Start of Entries supplied

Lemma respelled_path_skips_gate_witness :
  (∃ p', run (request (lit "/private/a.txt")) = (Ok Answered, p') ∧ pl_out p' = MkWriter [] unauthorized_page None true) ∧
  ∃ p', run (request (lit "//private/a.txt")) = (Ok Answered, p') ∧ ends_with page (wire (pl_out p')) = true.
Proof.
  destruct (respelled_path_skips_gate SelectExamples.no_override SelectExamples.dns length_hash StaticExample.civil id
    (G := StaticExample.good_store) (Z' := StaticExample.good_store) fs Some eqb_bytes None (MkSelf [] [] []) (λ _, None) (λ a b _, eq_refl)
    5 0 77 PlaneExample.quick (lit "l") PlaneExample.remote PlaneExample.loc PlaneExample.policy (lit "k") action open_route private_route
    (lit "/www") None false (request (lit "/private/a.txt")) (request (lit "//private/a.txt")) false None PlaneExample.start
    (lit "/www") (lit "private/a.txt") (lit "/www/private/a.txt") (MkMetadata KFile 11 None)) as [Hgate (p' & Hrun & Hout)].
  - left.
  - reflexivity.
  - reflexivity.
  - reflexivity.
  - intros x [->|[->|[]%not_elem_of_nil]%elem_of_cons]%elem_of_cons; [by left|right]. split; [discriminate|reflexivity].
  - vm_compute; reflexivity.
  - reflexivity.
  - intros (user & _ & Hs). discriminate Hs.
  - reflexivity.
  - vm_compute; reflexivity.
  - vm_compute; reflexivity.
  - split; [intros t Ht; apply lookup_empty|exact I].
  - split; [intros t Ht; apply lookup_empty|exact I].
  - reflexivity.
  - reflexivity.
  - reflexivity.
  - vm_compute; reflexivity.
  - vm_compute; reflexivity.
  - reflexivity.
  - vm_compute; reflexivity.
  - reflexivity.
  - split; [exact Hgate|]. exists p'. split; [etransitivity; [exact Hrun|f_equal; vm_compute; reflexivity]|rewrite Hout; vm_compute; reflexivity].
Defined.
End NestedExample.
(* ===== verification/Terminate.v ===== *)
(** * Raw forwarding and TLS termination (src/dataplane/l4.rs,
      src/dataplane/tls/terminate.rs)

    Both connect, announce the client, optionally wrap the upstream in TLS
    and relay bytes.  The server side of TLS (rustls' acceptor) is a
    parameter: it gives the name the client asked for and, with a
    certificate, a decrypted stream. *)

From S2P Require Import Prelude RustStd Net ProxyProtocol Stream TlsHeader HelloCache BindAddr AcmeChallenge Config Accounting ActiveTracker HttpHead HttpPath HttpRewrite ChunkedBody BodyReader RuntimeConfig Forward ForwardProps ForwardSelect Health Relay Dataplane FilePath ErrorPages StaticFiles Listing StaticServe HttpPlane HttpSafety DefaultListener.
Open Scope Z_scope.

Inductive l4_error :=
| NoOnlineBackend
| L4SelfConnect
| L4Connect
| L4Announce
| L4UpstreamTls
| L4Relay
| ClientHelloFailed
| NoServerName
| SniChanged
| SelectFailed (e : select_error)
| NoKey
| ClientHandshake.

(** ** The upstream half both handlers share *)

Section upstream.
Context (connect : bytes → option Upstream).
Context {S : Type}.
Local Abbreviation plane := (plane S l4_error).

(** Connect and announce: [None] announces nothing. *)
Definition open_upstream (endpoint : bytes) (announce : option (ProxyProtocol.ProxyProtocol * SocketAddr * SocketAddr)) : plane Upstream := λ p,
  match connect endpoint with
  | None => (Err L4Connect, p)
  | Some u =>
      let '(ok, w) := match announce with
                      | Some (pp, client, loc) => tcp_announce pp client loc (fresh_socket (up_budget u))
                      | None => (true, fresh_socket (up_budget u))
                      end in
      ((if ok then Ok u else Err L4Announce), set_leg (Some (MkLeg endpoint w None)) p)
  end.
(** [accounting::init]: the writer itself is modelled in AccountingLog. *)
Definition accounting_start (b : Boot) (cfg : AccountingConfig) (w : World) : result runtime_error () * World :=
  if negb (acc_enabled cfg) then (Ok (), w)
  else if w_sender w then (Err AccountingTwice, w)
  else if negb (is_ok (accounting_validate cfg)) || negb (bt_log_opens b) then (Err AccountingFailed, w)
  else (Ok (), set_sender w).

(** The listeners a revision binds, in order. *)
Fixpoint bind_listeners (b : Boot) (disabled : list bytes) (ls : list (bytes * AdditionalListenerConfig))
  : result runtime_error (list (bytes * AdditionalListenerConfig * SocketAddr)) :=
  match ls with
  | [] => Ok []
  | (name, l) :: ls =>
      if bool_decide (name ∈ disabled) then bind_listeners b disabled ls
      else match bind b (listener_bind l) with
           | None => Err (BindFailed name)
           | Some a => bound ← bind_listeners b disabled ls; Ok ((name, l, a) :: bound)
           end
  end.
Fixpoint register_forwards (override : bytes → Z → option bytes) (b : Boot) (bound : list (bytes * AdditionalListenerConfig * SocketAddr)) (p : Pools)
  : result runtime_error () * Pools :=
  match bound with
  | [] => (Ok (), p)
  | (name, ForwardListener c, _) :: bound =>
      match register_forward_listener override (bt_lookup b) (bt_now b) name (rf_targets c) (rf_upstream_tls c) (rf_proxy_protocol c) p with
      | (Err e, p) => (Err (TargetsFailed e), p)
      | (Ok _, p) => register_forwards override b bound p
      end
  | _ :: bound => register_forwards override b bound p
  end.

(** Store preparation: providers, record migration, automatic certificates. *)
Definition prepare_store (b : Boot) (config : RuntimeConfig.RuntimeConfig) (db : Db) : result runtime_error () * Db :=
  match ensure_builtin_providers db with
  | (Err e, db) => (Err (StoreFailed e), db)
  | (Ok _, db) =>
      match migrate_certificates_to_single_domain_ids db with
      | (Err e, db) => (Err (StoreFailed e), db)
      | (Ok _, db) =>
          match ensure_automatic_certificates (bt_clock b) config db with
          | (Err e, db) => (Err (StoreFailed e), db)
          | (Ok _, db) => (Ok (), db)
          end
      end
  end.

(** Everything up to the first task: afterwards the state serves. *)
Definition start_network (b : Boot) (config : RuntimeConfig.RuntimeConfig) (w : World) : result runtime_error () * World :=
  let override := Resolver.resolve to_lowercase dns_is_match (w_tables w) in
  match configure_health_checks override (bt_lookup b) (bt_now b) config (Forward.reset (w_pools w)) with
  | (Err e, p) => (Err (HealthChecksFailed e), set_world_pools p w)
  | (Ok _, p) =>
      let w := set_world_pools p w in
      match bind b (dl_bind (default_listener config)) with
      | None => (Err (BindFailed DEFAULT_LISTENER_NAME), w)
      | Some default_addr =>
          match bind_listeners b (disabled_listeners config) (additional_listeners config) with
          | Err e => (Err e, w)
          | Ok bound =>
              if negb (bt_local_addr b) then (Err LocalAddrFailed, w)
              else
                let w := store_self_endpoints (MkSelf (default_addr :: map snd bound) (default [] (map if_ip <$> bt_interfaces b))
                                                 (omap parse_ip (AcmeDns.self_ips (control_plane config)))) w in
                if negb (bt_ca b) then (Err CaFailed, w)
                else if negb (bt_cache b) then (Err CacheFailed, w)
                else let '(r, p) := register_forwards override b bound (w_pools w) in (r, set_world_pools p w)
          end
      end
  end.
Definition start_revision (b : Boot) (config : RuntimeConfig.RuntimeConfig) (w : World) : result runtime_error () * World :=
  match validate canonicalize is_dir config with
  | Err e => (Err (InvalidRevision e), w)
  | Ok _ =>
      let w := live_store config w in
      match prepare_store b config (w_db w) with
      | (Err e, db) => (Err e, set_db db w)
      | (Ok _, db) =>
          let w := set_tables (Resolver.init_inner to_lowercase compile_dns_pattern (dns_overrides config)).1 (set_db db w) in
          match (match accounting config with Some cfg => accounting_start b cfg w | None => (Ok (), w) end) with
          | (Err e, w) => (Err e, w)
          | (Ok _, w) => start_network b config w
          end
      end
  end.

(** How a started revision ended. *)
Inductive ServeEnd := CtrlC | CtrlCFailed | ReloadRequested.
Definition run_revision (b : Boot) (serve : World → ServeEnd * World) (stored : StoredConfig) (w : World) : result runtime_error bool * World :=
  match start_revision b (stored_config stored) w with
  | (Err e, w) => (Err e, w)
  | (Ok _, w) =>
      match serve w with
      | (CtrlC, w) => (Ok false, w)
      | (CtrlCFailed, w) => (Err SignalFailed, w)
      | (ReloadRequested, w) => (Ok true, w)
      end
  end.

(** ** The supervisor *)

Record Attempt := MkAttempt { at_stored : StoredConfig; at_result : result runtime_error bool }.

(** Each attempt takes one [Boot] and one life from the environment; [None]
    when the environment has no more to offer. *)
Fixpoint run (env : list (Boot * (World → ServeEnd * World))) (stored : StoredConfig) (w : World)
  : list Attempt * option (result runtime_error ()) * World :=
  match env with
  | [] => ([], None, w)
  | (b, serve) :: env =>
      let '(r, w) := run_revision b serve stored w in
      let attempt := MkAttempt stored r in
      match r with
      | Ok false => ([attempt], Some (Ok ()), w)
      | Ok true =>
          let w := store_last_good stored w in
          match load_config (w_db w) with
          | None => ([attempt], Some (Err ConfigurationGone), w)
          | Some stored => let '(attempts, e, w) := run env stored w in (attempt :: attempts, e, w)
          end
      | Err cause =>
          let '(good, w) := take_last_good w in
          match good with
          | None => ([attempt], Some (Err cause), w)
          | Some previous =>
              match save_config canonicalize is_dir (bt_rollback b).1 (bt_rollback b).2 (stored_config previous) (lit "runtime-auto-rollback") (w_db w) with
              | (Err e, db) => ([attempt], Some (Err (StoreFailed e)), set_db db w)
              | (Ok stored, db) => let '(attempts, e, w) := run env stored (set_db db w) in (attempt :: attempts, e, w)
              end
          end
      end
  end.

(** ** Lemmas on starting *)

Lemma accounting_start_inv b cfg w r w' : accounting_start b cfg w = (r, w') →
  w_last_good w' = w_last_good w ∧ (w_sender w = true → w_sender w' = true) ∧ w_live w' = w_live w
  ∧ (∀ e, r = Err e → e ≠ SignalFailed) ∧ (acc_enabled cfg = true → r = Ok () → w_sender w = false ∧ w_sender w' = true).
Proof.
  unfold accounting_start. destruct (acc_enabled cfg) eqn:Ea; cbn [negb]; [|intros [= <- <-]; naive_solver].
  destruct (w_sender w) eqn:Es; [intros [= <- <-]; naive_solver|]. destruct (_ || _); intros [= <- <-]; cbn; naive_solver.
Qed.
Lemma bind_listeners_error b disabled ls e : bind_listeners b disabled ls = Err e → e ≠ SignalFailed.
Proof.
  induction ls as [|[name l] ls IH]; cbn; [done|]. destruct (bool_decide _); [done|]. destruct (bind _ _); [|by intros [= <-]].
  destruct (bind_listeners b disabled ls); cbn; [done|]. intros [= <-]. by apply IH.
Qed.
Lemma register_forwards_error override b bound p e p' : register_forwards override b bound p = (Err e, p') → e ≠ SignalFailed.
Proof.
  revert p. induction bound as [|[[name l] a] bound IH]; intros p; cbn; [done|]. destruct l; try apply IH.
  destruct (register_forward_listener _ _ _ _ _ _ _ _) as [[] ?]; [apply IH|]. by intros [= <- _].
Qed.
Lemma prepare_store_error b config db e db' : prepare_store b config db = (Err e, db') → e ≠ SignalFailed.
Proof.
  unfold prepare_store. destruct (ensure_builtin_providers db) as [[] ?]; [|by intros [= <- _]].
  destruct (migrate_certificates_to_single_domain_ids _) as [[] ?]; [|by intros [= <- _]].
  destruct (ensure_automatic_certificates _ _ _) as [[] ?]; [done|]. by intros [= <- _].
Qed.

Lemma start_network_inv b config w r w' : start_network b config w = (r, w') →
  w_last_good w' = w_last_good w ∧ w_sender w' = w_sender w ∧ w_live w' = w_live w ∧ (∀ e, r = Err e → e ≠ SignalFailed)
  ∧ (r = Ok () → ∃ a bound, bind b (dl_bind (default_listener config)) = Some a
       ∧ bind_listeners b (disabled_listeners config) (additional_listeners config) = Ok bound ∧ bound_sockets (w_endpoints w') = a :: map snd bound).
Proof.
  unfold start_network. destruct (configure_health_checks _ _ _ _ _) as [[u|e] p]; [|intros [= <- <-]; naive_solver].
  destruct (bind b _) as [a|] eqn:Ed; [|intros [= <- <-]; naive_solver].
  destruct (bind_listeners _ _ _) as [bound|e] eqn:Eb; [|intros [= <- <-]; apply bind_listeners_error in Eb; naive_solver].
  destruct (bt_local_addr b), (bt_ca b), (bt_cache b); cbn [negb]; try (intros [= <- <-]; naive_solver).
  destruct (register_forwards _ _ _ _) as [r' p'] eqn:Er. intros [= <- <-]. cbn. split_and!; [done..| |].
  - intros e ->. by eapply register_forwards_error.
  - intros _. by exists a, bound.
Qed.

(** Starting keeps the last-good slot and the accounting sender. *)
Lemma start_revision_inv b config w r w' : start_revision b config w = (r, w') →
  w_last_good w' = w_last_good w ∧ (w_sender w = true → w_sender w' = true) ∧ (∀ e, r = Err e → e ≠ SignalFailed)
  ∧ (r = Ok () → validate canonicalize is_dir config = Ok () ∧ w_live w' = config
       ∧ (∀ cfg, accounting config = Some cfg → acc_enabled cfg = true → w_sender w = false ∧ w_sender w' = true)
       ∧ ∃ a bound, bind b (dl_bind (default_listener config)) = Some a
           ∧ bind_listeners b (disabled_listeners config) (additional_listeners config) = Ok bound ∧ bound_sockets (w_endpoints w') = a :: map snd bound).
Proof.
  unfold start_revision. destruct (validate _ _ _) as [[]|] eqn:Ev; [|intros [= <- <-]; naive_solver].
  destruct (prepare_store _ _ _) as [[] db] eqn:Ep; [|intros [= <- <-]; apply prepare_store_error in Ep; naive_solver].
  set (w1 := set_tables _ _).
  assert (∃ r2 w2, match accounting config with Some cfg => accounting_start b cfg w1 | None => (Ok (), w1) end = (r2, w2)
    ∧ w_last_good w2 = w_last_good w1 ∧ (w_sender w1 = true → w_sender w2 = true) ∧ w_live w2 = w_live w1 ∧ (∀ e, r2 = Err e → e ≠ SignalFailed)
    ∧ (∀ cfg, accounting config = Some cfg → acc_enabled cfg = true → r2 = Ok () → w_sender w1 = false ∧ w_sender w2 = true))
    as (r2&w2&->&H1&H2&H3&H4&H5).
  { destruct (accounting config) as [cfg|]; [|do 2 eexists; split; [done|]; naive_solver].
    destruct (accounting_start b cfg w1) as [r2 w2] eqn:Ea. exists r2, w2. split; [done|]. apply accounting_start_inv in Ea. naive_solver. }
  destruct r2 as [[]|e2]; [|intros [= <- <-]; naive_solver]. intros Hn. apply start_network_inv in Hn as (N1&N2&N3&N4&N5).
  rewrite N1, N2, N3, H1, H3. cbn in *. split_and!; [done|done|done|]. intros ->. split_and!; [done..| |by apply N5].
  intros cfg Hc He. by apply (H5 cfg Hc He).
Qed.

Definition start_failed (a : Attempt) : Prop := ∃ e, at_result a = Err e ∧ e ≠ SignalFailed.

End of Entries supplied

Prompt
Reproduce verbatim the lines above, from the line with "else match bind" through the line with "match register_forward_listener override".

Finished task
      else match bind b (listener_bind l) with
           | None => Err (BindFailed name)
           | Some a => bound ← bind_listeners b disabled ls; Ok ((name, l, a) :: bound)
           end
  end.
Fixpoint register_forwards (override : bytes → Z → option bytes) (b : Boot) (bound : list (bytes * AdditionalListenerConfig * SocketAddr)) (p : Pools)
  : result runtime_error () * Pools :=
  match bound with
  | [] => (Ok (), p)
  | (name, ForwardListener c, _) :: bound =>
      match register_forward_listener override (bt_lookup b) (bt_now b) name (rf_targets c) (rf_upstream_tls c) (rf_proxy_protocol c) p with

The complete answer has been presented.